SOURCE DATA.
Start of Block

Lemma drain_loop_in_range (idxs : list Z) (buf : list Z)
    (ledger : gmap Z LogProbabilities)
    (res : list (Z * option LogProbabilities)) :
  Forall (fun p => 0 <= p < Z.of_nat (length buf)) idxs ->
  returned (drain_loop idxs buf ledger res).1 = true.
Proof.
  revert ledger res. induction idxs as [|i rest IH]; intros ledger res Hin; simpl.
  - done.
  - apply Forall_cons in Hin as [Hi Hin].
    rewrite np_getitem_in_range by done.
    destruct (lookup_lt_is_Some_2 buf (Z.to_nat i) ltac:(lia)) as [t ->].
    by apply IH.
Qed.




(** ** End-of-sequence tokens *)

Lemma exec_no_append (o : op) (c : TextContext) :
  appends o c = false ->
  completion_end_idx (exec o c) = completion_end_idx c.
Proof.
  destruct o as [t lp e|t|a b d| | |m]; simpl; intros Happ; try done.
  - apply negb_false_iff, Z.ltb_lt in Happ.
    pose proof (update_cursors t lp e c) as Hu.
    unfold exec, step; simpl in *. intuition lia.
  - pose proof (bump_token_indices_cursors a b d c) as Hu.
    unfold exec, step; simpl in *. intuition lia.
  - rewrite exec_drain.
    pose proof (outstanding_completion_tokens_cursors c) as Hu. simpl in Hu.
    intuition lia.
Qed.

End of Block

TASK STATEMENT.
Repeat the entries above exactly, beginning at their first line and ending with the line that contains "appends o c = false ->", with nothing added.

ANSWER SECTION.
Lemma drain_loop_in_range (idxs : list Z) (buf : list Z)
    (ledger : gmap Z LogProbabilities)
    (res : list (Z * option LogProbabilities)) :
  Forall (fun p => 0 <= p < Z.of_nat (length buf)) idxs ->
  returned (drain_loop idxs buf ledger res).1 = true.
Proof.
  revert ledger res. induction idxs as [|i rest IH]; intros ledger res Hin; simpl.
  - done.
  - apply Forall_cons in Hin as [Hi Hin].
    rewrite np_getitem_in_range by done.
    destruct (lookup_lt_is_Some_2 buf (Z.to_nat i) ltac:(lia)) as [t ->].
    by apply IH.
Qed.




(** ** End-of-sequence tokens *)

Lemma exec_no_append (o : op) (c : TextContext) :
  appends o c = false ->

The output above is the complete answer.